• [Task input]
· · · · · · ·
(** * HOGBEN: design-space search drivers and the Sample wrapper

    A shallow embedding of [hogben/visualise.py] (the exhaustive search
    drivers [angle_choice], [scan_parameters], [contrast_choice_single],
    [contrast_choice_double], [underlayer_choice]) and of
    [hogben/models/samples.py] (the [Sample] wrapper around a refnx or
    Refl1D structure), together with the properties the specification
    states about them.

    Conventions of the embedding:
    - Python floats are rationals ([Q]); rounding and NaN are not modelled.
      Comparisons are those of [Q], so two scalars "tie" when they are
      equal as rationals.
    - A Python exception is a value of [exn]; a computation returns an
      [outcome].
    - Mutable Python lists handed to the drivers by reference live in a
      heap; [a + b] on lists allocates a fresh list.
    - Everything observable a driver does (progress lines, calls of the
      sample's capability methods, plotting calls) is appended to a log.
    - Collaborators that are not part of the two modules (the simulator,
      the Fisher class, numpy's transcendental routines, the plotting
      back end) are parameters. *)

From Stdlib Require Import QArith ZArith Lia List Ascii String.
From stdpp Require Import base list strings pretty gmap.

Local Open Scope Q_scope.

(** ** Python exceptions and outcomes *)

Module Py.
· · · · · · ·
• [Work request]
After locating the line that contains "Local Open Scope Q_scope.", output it and the remaining lines of the material above, exactly as they read.

• [Reply to the task]
Local Open Scope Q_scope.

(** ** Python exceptions and outcomes *)

Module Py.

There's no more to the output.